Last week, I had the pleasure of participating as a coach in a two and a half-day developing leaders workshop. Twenty-nine top talents from nine different countries joined forces to learn more about defining their leadership styles and were teamed up to take on a cross functional six month challenge - the results of which will help drive our company forward. I was extremely inspired by the energy, enthusiasm, and raw talent present in the room.
I wondered whom among these twenty-nine individuals would go on to become general managers or more, someday. There were many with the potential to do so, but potential and a dollar won't even buy a cup of Starbucks coffee these days, unfortunately.
Which begs the question - how does one uncork all the possibility inside and achieve a career that exceeds their wildest dreams?
One of my coachees asked me how I had achieved my position at a relatively young age and this article serves as a longer version of my explanation to her. Not that I have achieved anything near my dreams yet, but I have enjoyed some level of success and achieved some learnings I'm happy to pass forward.
I told this special young woman that I had only reached my current heights by getting extremely lucky. Her face wrinkled in confusion - luck? Yes, luck, I replied. But my definition of luck comes from the Roman philosopher Seneca who believed that we make our own luck by being prepared for opportunities.
In other words, luck happens when preparation meets opportunity.
I told her that I got to where I was by working exceptionally hard behind the scenes to be ready for the unknown opportunities ahead. I am constantly developing myself through on the job experience, coaching, reading and attending formal training programs to increase my abilities. I've gotten lucky by understanding my unique talents and investing significant time in developing and transforming them into reliable strengths. People always ask me how I pack so much activity into a single day, month, or year and I want to ask them in return, how do you not? At this point in my career, the process of success is basically embedded in my DNA.
To be successful you have to show up every day and ring the bell. Success doesn't just magically manifest - it is earned each time the spotlight shines on you and you rise to meet the challenge. To meet the challenge, you have to know and believe in yourself - and this knowledge of self is hard won because it requires you to embrace the good and the not so good things about yourself. It means being open to and receptive of feedback, especially constructive criticism - otherwise your Johari window stays closed to you forever. One of my marketing mentors once told me that we live from brand review to brand review and I guess I still don't take anything for granted in this what have you done for me lately world.
I likened my approach to the superstar athlete with tremendous talent who still outworks everyone else. Talent alone is far from enough to achieve everything you want to achieve in this life.
Talent can get you up some rungs of the ladder, but eventually you will find yourself among people as or more talented and then what will you do?
As I spoke, I saw the light bulb go off behind her eyes. It was dazzling, and I could almost hear all the new possibilities bubbling in her mind. The jury is still out, but needless to say I expect to see big things from her and from everyone present in the workshop.

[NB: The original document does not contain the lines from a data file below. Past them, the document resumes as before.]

(* ===== verification/Fuel.v ===== *)
(** * Fuel

    The executor recurses through sub-processes and loops over worklists; the model
    runs both on fuel and answers [OutOfFuel] when it is spent.  [below m m'] says
    that [m'] does what [m] does whenever [m] had fuel enough, so what a pass answers
    does not depend on the fuel it was given. *)
From Stdlib Require Import ZArith Lia Bool Ascii String.
From stdpp Require Import base list option gmap strings.
From S2P Require Import Prelude Decimal FeelValue Temporal FeelText Timer ProcessModel Correlation Runtime.
From S2P Require Import ExecState AuditSnapshot Gateways Timers Outbound Tasks KeyQuery MemoryStore DataTasks Scopes Executor Resume.
From S2P Require Import Fixture.

Open Scope string_scope.
Open Scope list_scope.
Open Scope nat_scope.

Section Below.
Context {X : Type}.

Definition spent {A} (r : result (fault Signal) A) : Prop := r = Err OutOfFuel.

Definition below {A} (m m' : M X A) : Prop := ∀ w s, spent (m w s).1.1 ∨ m' w s = m w s.

Lemma below_refl {A} (m : M X A) : below m m.
Proof. intros w s. by right. Qed.

Lemma below_no_fuel {A} (m : M X A) : below no_fuel m.
Proof. intros w s. by left. Qed.

Lemma below_bind {A B} (m m' : M X A) (f f' : A → M X B) :
  below m m' → (∀ a, below (f a) (f' a)) → below (m ≫= f) (m' ≫= f').
Proof.
  intros Hm Hf w s. unfold mbind, M_bind. destruct (Hm w s) as [E|E].
  - left. destruct (m w s) as [[r w1] s1]. simpl in E. by rewrite E.
  - rewrite E. destruct (m w s) as [[[a|e] w1] s1]; [apply Hf|by right].
Qed.

Lemma below_catch {A} (m m' : M X A) h h' : below m m' → (∀ sig, below (h sig) (h' sig)) → below (catch m h) (catch m' h').
Proof.
  intros Hm Hh w s. unfold catch. destruct (Hm w s) as [E|E].
  - left. destruct (m w s) as [[r w1] s1]. simpl in E. by rewrite E.
  - rewrite E. destruct (m w s) as [[[a|[sig| |]] w1] s1]; [by right|apply Hh|by right..].
Qed.

Lemma below_attempt {A} (m m' : M X A) : below m m' → below (attempt m) (attempt m').
Proof.
  intros Hm w s. unfold attempt. destruct (Hm w s) as [E|E]; [left|right; by rewrite E].
  destruct (m w s) as [[r w1] s1]. simpl in E. by rewrite E.
Qed.

Lemma below_in_scope {A} enter (m m' : M X A) leave : below m m' → below (in_scope enter m leave) (in_scope enter m' leave).
Proof.
  intros Hm w s. unfold in_scope. destruct (Hm w (enter s)) as [E|E]; [left|right; by rewrite E].
  destruct (m w (enter s)) as [[r w1] s1]. exact E.
Qed.

Lemma below_each {A} (l : list A) f f' : (∀ a, below (f a) (f' a)) → below (each l f) (each l f').
Proof. intros Hf. induction l as [|a l IH]; [apply below_refl|]. simpl. by apply below_bind. Qed.

Lemma below_drain n n' f f' : n ≤ n' → (∀ id, below (f id) (f' id)) → below (drain n f) (drain n' f').
Proof.
  intros Hn Hf. revert n' Hn. induction n as [|n IH]; intros n' Hn; [apply below_no_fuel|].
  destruct n' as [|n']; [lia|]. simpl. apply below_bind; [apply below_refl|]. intros [|id rest]; [apply below_refl|].
  apply below_bind; [apply below_refl|]. intros _. apply below_bind; [apply Hf|]. intros _. apply IH. lia.
Qed.
End Below.

Create HintDb fuel.
#[export] Hint Resolve below_refl below_no_fuel below_attempt below_in_scope : fuel.

Ltac below_step :=
  match goal with
  | |- below ?m ?m => apply below_refl
  | |- below no_fuel _ => apply below_no_fuel
  | |- below (_ ≫= _) (_ ≫= _) => apply below_bind; [|intros ?]
  | |- below (catch _ _) (catch _ _) => apply below_catch; [|intros ?]
  | |- below (attempt _) (attempt _) => apply below_attempt
  | |- below (in_scope _ _ _) (in_scope _ _ _) => apply below_in_scope
  | |- below (each _ _) (each _ _) => apply below_each; intros ?
  | |- below (drain _ _) (drain _ _) => apply below_drain; [done|intros ?]
  | |- below (match ?x with _ => _ end) (match ?x with _ => _ end) => destruct x
  | |- below _ _ => solve [eauto 2 with fuel nocore]
  end.
Ltac below_tac := intros; repeat below_step.

Section Handlers.
Context `{Crates} {X : Type} (self : TokenExecutor X).

Lemma below_compensation_loop n n' p chain seen :
  n ≤ n' → below (compensation_loop self n p chain seen) (compensation_loop self n' p chain seen).
Proof.
  revert n' chain seen. induction n as [|n IH]; intros n' chain seen Hn; [apply below_no_fuel|].
  destruct n' as [|n']; [lia|]. simpl. assert (n ≤ n') by lia. below_tac.
Qed.
Hint Resolve below_compensation_loop : fuel.

Lemma below_fire_compensation n n' only : n ≤ n' → below (fire_compensation self n only) (fire_compensation self n' only).
Proof. intros. unfold fire_compensation, run_compensation_chain. below_tac. Qed.
Hint Resolve below_fire_compensation : fuel.

Section Recursion.
Context (rn rn' : string → M X unit) (Hrn : ∀ id, below (rn id) (rn' id)).
Context (n n' : nat) (Hn : n ≤ n').

Lemma below_scope_step (h h' : string → string → M X unit) id :
  (∀ source code, below (h source code) (h' source code)) → below (scope_step rn h id) (scope_step rn' h' id).
Proof. intros. unfold scope_step. below_tac. Qed.

Lemma below_nested_error inner own (route route' : string → string → M X unit) source code :
  (∀ source code, below (route source code) (route' source code)) →
  below (nested_error inner own route source code) (nested_error inner own route' source code).
Proof. intros. unfold nested_error. below_tac. Qed.
Hint Resolve below_scope_step below_nested_error Hrn Hn : fuel.

Lemma below_event_sub_process (route route' : string → string → M X unit) esp inner :
  (∀ source code, below (route source code) (route' source code)) →
  below (run_event_sub_process rn n route esp inner) (run_event_sub_process rn' n' route' esp inner).
Proof.
  intros Hr. unfold run_event_sub_process. below_tac. apply below_scope_step. intros. by apply below_nested_error.
Qed.

Lemma below_route_error d d' source code :
  d ≤ d' → below (route_error rn n d source code) (route_error rn' n' d' source code).
Proof.
  revert d' source code. induction d as [|d IH]; intros d' source code Hd.
  - destruct d'; simpl; below_tac.
  - destruct d' as [|d']; [lia|]. simpl. below_tac. apply below_event_sub_process. intros. apply IH. lia.
Qed.
Hint Resolve below_route_error : fuel.

Lemma below_worklist : below (run_worklist rn n) (run_worklist rn' n').
Proof. unfold run_worklist. below_tac. apply below_scope_step. intros. by apply below_route_error. Qed.
Hint Resolve below_worklist : fuel.

Lemma below_call_activity id called : below (run_call_activity self rn n id called) (run_call_activity self rn' n' id called).
Proof. unfold run_call_activity, run_sub_process_inline. below_tac. Qed.

Lemma below_embedded id inner : below (run_embedded_sub_process rn n id inner) (run_embedded_sub_process rn' n' id inner).
Proof.
  unfold run_embedded_sub_process. below_tac. apply below_scope_step. intros. apply below_nested_error. intros.
  by apply below_route_error.
Qed.
Hint Resolve below_call_activity below_embedded : fuel.

Lemma below_transaction_loop k k' inner id :
  k ≤ k' → below (transaction_loop rn n k inner id) (transaction_loop rn' n' k' inner id).
Proof.
  revert k'. induction k as [|k IH]; intros k' Hk; [apply below_no_fuel|]. destruct k' as [|k']; [lia|]. simpl.
  assert (k ≤ k') by lia. below_tac. apply below_nested_error. intros. by apply below_route_error.
Qed.
Hint Resolve below_transaction_loop : fuel.

Lemma below_transaction id inner :
  below (run_transaction_sub_process self rn n id inner) (run_transaction_sub_process self rn' n' id inner).
Proof. unfold run_transaction_sub_process, run_transaction_body. below_tac; by apply below_fire_compensation. Qed.

Lemma below_ad_hoc inner c : below (run_ad_hoc_sub_process self rn n inner c) (run_ad_hoc_sub_process self rn' n' inner c).
Proof.
  unfold run_ad_hoc_sub_process. apply below_in_scope. induction (process_nodes inner) as [|a l IH]; [apply below_refl|].
  simpl. unfold run_ad_hoc_activity. below_tac.
Qed.

Lemma below_execute_inner inner : below (execute_inner self rn n inner) (execute_inner self rn' n' inner).
Proof. unfold execute_inner. below_tac. Qed.
Hint Resolve below_execute_inner : fuel.

Lemma below_multi_instance_loop id inner v c items i :
  below (multi_instance_loop self rn n id inner v c items i) (multi_instance_loop self rn' n' id inner v c items i).
Proof. revert i. induction items as [|x l IH]; intros i; [apply below_refl|]. simpl. below_tac. Qed.

Lemma below_multi_instance id inner c d e f :
  below (run_multi_instance self rn n id inner c d e f) (run_multi_instance self rn' n' id inner c d e f).
Proof.
  unfold run_multi_instance. do 3 (apply below_bind; [apply below_refl|intros ?]). apply below_multi_instance_loop.
Qed.

Lemma below_standard_loop k k' id inner c max i again :
  k ≤ k' → below (standard_loop self rn n k id inner c max i again) (standard_loop self rn' n' k' id inner c max i again).
Proof.
  revert k' i again. induction k as [|k IH]; intros k' i again Hk; [apply below_no_fuel|]. destruct k' as [|k']; [lia|].
  simpl. assert (k ≤ k') by lia. below_tac.
Qed.
Hint Resolve below_standard_loop : fuel.

Lemma below_dispatch id node token :
  below (dispatch_node self rn n id node token) (dispatch_node self rn' n' id node token).
Proof.
  pose proof below_call_activity. pose proof below_embedded. pose proof below_transaction. pose proof below_ad_hoc.
  pose proof below_multi_instance. unfold dispatch_node, run_standard_loop. below_tac; by apply below_fire_compensation.
Qed.

Lemma below_node_step id : below (node_step self rn n id) (node_step self rn' n' id).
Proof. unfold node_step, live_step. below_tac. apply below_dispatch. Qed.
End Recursion.

Lemma below_run_node n n' id : n ≤ n' → below (run_node self n id) (run_node self n' id).
Proof.
  revert n' id. induction n as [|n IH]; intros n' id Hn; [apply below_no_fuel|]. destruct n' as [|n']; [lia|]. simpl.
  apply below_node_step; [|lia]. intros x. apply IH. lia.
Qed.

Lemma below_quiescence n n' : n ≤ n' → below (run_to_quiescence self n) (run_to_quiescence self n').
Proof. intros Hn. apply below_worklist; [|done]. intros id. by apply below_run_node. Qed.

Lemma below_drive_stateful n n' event start :
  n ≤ n' → below (drive_stateful self n event start) (drive_stateful self n' event start).
Proof. intros Hn. pose proof (below_quiescence n n' Hn). unfold drive_stateful. below_tac. Qed.

Lemma below_reconstruct n n' entry start : n ≤ n' → below (reconstruct self n entry start) (reconstruct self n' entry start).
Proof. intros Hn. unfold reconstruct. below_tac. by apply below_run_node. Qed.

Lemma below_resume_body n n' p q : n ≤ n' → below (resume_body self n p q) (resume_body self n' p q).
Proof.
  intros Hn. pose proof (below_drive_stateful n n'). pose proof (below_reconstruct n n'). unfold resume_body. below_tac.
Qed.

(** A pass inherits the order. *)
Lemma below_pass {A} (m m' : M X A) process instance vars deployment labels corr x :
  below m m' → (pass m process instance vars deployment labels corr x).1 ≠ Err OutOfFuel →
  pass m' process instance vars deployment labels corr x = pass m process instance vars deployment labels corr x.
Proof.
  intros Hm Hne. unfold pass in *. set (w := mk_world _ _ _ _) in *. set (s := set_correlation _ _) in *.
  destruct (Hm w s) as [E|E]; [|by rewrite E]. exfalso. apply Hne. destruct (m w s) as [[r w1] s1]. simpl in E. by rewrite E.
Qed.
End Handlers.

In summary, having talent and potential matters for career success, but W.H.O. you are matters more. I created this concept after reading From Good to Great and internalizing the principle of First Who, Then What.
W = work ethic. Talent is nice, but how bad do you want to succeed? Are you willing to put in the hours outside of the regular job to get prepared for the future opportunities to come?
H = heart. I want to work with passionate people who know what they are good at and love what they do. You never have to question the level of quality of delivery from people who put their heart into their work and careers.
O = optimism. Or outlook. You can teach a lot of things, but attitude can't be taught. Someone who consistently sees opportunity in every difficulty is truly destined to succeed.